WHAT THE TASK ASKS — Reproduce, exactly and in full, only the lines below from the one containing "Ok match doc_projects config with" through the one containing "the dictionaries of".

Dataset items
-----
Definition _load_config (fs : file) : result document :=
  match fs with
  | Absent => Ok {| doc_projects := Some []; doc_others := [] |}
  | Malformed msg => Raise ("Malformed config file: " +:+ msg)
  | Holds config =>
    Ok match doc_projects config with
       | Some _ => config
       | None => {| doc_projects := Some []; doc_others := doc_others config |}
       end
  end.

(** A computation on the file: a value or an exception, and the file
    afterwards. *)
Definition F (A : Type) : Type := file -> result A * file.

Definition pure {A} (a : A) : F A := fun fs => (Ok a, fs).

Definition and_then {A B} (m : F A) (k : A -> F B) : F B :=
  fun fs =>
    match m fs with
    | (Ok a, fs') => k a fs'
    | (Raise e, fs') => (Raise e, fs')
    end.

Definition of_result {A} (r : result A) : F A := fun fs => (r, fs).

Notation "x <-- m ;; k" := (and_then m (fun x => k))
  (at level 100, m at next level, right associativity).

(** [yaml.safe_load] builds new objects for a value read from the file:
    the dictionaries of [t] are appended to the store, innermost first. *)
Fixpoint alloc (t : tree) (h : list (list (string * val)))
    : list (list (string * val)) * val :=
  match t with
  | TAtom a => (h, VAtom a)
  | TDict d =>
    let '(h', d') :=
      (fix go (d : list (string * tree)) (h : list (list (string * val)))
         : list (list (string * val)) * list (string * val) :=
         match d with
         | [] => (h, [])
         | kt :: d' =>
           let '(h1, v) := alloc kt.2 h in
           let '(h2, vs) := go d' h1 in
           (h2, (kt.1, v) :: vs)
         end) d h in
    (h' ++ [d'], VDict (length h'))
  end.
(** C8 fails at a storage type that names a member of [Object.prototype]
    and is not a key of the storage table: line 79 reads that member, a
    function and truthy, so the fallback to "Palletized" is skipped.  The
    call returns, the [storageFactor] of the result is that member and
    the storage capacity and utilization are NaN. *)
Theorem inherited_storageType_is_returned
  (THERMAL_DATA : ThermalData.t float) (PRODUCTS : gmap string (Product.t float))
  (STORAGE_FACTORS : gmap string float)
  roomData conditionsData productData :
  let storageType := ProductData.storageType productData in
  hasGeneralFoodItems PRODUCTS ->
  STORAGE_FACTORS !! storageType = None ->
  storageType ∈ objectPrototype ->
  exists r,
    calculateColdRoomLoad THERMAL_DATA PRODUCTS STORAGE_FACTORS
      roomData conditionsData productData = normal r /\
    StorageCapacity.storageFactor (LoadResult.storageCapacity r) = inherited storageType /\
    StorageCapacity.maximum (LoadResult.storageCapacity r) = PrimFloat.nan /\
    StorageCapacity.utilization (LoadResult.storageCapacity r) = PrimFloat.nan.
Proof.
  intros storageType Hg Hkey Hproto.
  pose proof (lookupProduct_defined PRODUCTS (ProductData.productType productData) Hg) as Hp.
  assert (Hl : lookupStorageFactor STORAGE_FACTORS storageType = inherited storageType).
  { unfold lookupStorageFactor, orElseValue, get. rewrite Hkey.
    rewrite (bool_decide_eq_true_2 _ Hproto). reflexivity. }
  unfold calculateColdRoomLoad. fold storageType. rewrite Hl.
  destruct (lookupProduct PRODUCTS (ProductData.productType productData)) as [ | p | k ];
    [ now contradict Hp | .. ];
    (eexists; split; [ reflexivity | ]);
    cbn [LoadResult.storageCapacity StorageCapacity.storageFactor
         StorageCapacity.maximum StorageCapacity.utilization toNumber];
    change (@NaN float _) with PrimFloat.nan;
    rewrite !mul_nan_r, !div_nan_r, !mul_nan_l;
    (split; [ reflexivity | split; reflexivity ]).
Qed.

(** A formula built from sums, products, square roots and quotients of
    operands that are not negative is not negative: one rule for each
    operation. *)
Ltac notNegative_formula :=
  repeat match goal with
  | H : notNegative ?c |- fle ?a ?b =>
      constr_eq a b; constr_eq a c; apply notNegative_fle; exact H
  | |- fle (lit ?d) (lit ?d') =>
      constr_eq d d'; apply fle_lit; vm_compute; reflexivity
  | |- fle (PrimFloat.add _ _) (PrimFloat.add _ _) => apply fle_add
  | |- fle (PrimFloat.mul _ _) (PrimFloat.mul _ _) => apply fle_mul
  | |- fle (PrimFloat.sqrt _) (PrimFloat.sqrt _) => apply fle_sqrt
  | |- fle (PrimFloat.div _ (lit _)) (PrimFloat.div _ (lit _)) =>
      apply fle_div; [ vm_compute; reflexivity | ]
  | H : PrimFloat.ltb 0 ?c = true
    |- fle (PrimFloat.div _ (PrimFloat.mul ?c (lit _))) (PrimFloat.div _ _) =>
      apply fle_div_positive;
      [ apply ltb_mul_positive; [ exact H | vm_compute; reflexivity ] | ]
  end.

(** X11. Section 3 of the specification, the invariant on the loads, as
    the code keeps it in binary64: when no input of a load is negative
    and the pull-down time is above zero, no load, no total and no
    tonnage is negative. *)
Theorem loads_are_not_negative
  (THERMAL_DATA : ThermalData.t float) (PRODUCTS : gmap string (Product.t float))
  (STORAGE_FACTORS : gmap string float)
  roomData conditionsData productData :
  let v := parseInputs roomData conditionsData productData in
  hasGeneralFoodItems PRODUCTS ->
  noNegativeInput THERMAL_DATA PRODUCTS (ProductData.productType productData) v ->
  exists r,
    calculateColdRoomLoad THERMAL_DATA PRODUCTS STORAGE_FACTORS
      roomData conditionsData productData = normal r /\
    notNegative (TransmissionLoad.total (LoadResult.transmissionLoad r)) /\
    notNegative (ProductLoad.total (LoadResult.productLoad r)) /\
    notNegative (LoadResult.airInfiltrationLoad r) /\
    notNegative (InternalLoads.total (LoadResult.internalLoads r)) /\
    notNegative (LoadResult.doorLoad r) /\
    notNegative (LoadResult.totalLoad r) /\
    notNegative (LoadResult.totalLoadWithSafety r) /\
    notNegative (LoadResult.refrigerationTons r).
Proof.
  intros v Hg Hnn.
  pose proof (lookupProduct_defined PRODUCTS (ProductData.productType productData) Hg) as Hp.
  destruct Hnn as ((Hl & Hw & Hh & Hdw & Hdh & Hdo & Hu & Had & Hash & Hacr)
                   & Htd & Hm & Hc & Hio & Hpd & Hn & Hphl & Hwh & Hlw & Hoh & Hel & Hsf).
  unfold calculateColdRoomLoad. fold v.
  revert Hc Hp.
  destruct (lookupProduct PRODUCTS (ProductData.productType productData)) as [ | p | k ];
    intros Hc Hp; [ now contradict Hp | .. ];
    (eexists; split; [ reflexivity | ]);
    cbn [LoadResult.transmissionLoad TransmissionLoad.total
         LoadResult.productLoad ProductLoad.total
         LoadResult.airInfiltrationLoad
         LoadResult.internalLoads InternalLoads.total
         LoadResult.doorLoad LoadResult.totalLoad
         LoadResult.totalLoadWithSafety LoadResult.refrigerationTons];
    cbn [JS.mul JS.add JS.sub JS.div JS.sqrt float_JSNumber] in *;
    repeat match goal with |- _ /\ _ => split end;
    apply fle_notNegative; notNegative_formula.
Qed.

(** X12. Lines 124 and 127: with a total that is not negative and a
    safety factor of at least one, the total with the safety factor is
    not below the total, and the tonnage, a division by 3.517, is not
    above the total with the safety factor. *)
Theorem safety_factor_does_not_lower_the_total
  (THERMAL_DATA : ThermalData.t float) (PRODUCTS : gmap string (Product.t float))
  (STORAGE_FACTORS : gmap string float) :
  hasGeneralFoodItems PRODUCTS ->
  forall roomData conditionsData productData,
  exists r,
    calculateColdRoomLoad THERMAL_DATA PRODUCTS STORAGE_FACTORS
      roomData conditionsData productData = normal r /\
    (notNegative (LoadResult.totalLoad r) ->
     PrimFloat.leb 1 (ThermalData.safetyFactor THERMAL_DATA) = true ->
     notBelow (LoadResult.totalLoad r) (LoadResult.totalLoadWithSafety r) /\
     notBelow (LoadResult.refrigerationTons r) (LoadResult.totalLoadWithSafety r)).
Proof.
  intros Hg roomData conditionsData productData.
  destruct (returns_with_fallback THERMAL_DATA PRODUCTS STORAGE_FACTORS
              roomData conditionsData productData Hg) as [r Hr].
  exists r. split; [ exact Hr | ].
  destruct (aggregates_of_result _ _ _ _ _ _ _ Hr) as (_ & _ & Hsafety & Htons).
  intros Htotal Hsf.
  apply notNegative_fle in Htotal.
  rewrite Htons, Hsafety. cbn [JS.mul JS.div float_JSNumber].
  split; apply fle_notBelow.
  - apply fle_mul_ge_self; assumption.
  - apply fle_div_le_self; [ | vm_compute; reflexivity ].
    apply fle_mul; [ exact Htotal | apply fle_at_least_one; exact Hsf ].
Qed.


Lemma leb_fle x y : notNegative x -> PrimFloat.leb x y = true -> fle x y.
Proof.
  unfold notNegative, notBelow, fle. intros Hx L.
  rewrite ltb_spec in Hx. rewrite leb_spec in L.
  change (Prim2SF 0) with (S754_zero false) in Hx.
  apply Rounding.SFleb_vle; assumption.
Qed.

Ltac monotone_formula :=
  repeat match goal with
  | L : PrimFloat.leb ?a ?b = true |- fle ?a' ?b' =>
      constr_eq a a'; constr_eq b b'; apply leb_fle; [ | exact L ];
      match goal with
      | H : notNegative ?c |- notNegative ?c' => constr_eq c c'; exact H
      end
  | H : notNegative ?c |- fle ?a ?b =>
      constr_eq a b; constr_eq a c; apply notNegative_fle; exact H
  | |- fle (lit ?d) (lit ?d') =>
      constr_eq d d'; apply fle_lit; vm_compute; reflexivity
  | |- fle (PrimFloat.add _ _) (PrimFloat.add _ _) => apply fle_add
  | |- fle (PrimFloat.mul _ _) (PrimFloat.mul _ _) => apply fle_mul
  | |- fle (PrimFloat.sqrt _) (PrimFloat.sqrt _) => apply fle_sqrt
  | |- fle (PrimFloat.div _ (lit _)) (PrimFloat.div _ (lit _)) =>
      apply fle_div; [ vm_compute; reflexivity | ]
  | H : PrimFloat.ltb 0 ?c = true
    |- fle (PrimFloat.div _ (PrimFloat.mul ?c (lit _))) (PrimFloat.div _ _) =>
      apply fle_div_positive;
      [ apply ltb_mul_positive; [ exact H | vm_compute; reflexivity ] | ]
  end.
-----
OUTPUT FOR THIS EXERCISE —
    Ok match doc_projects config with
       | Some _ => config
       | None => {| doc_projects := Some []; doc_others := doc_others config |}
       end
  end.

(** A computation on the file: a value or an exception, and the file
    afterwards. *)
Definition F (A : Type) : Type := file -> result A * file.

Definition pure {A} (a : A) : F A := fun fs => (Ok a, fs).

Definition and_then {A B} (m : F A) (k : A -> F B) : F B :=
  fun fs =>
    match m fs with
    | (Ok a, fs') => k a fs'
    | (Raise e, fs') => (Raise e, fs')
    end.

Definition of_result {A} (r : result A) : F A := fun fs => (r, fs).

Notation "x <-- m ;; k" := (and_then m (fun x => k))
  (at level 100, m at next level, right associativity).

(** [yaml.safe_load] builds new objects for a value read from the file:
    the dictionaries of [t] are appended to the store, innermost first. *)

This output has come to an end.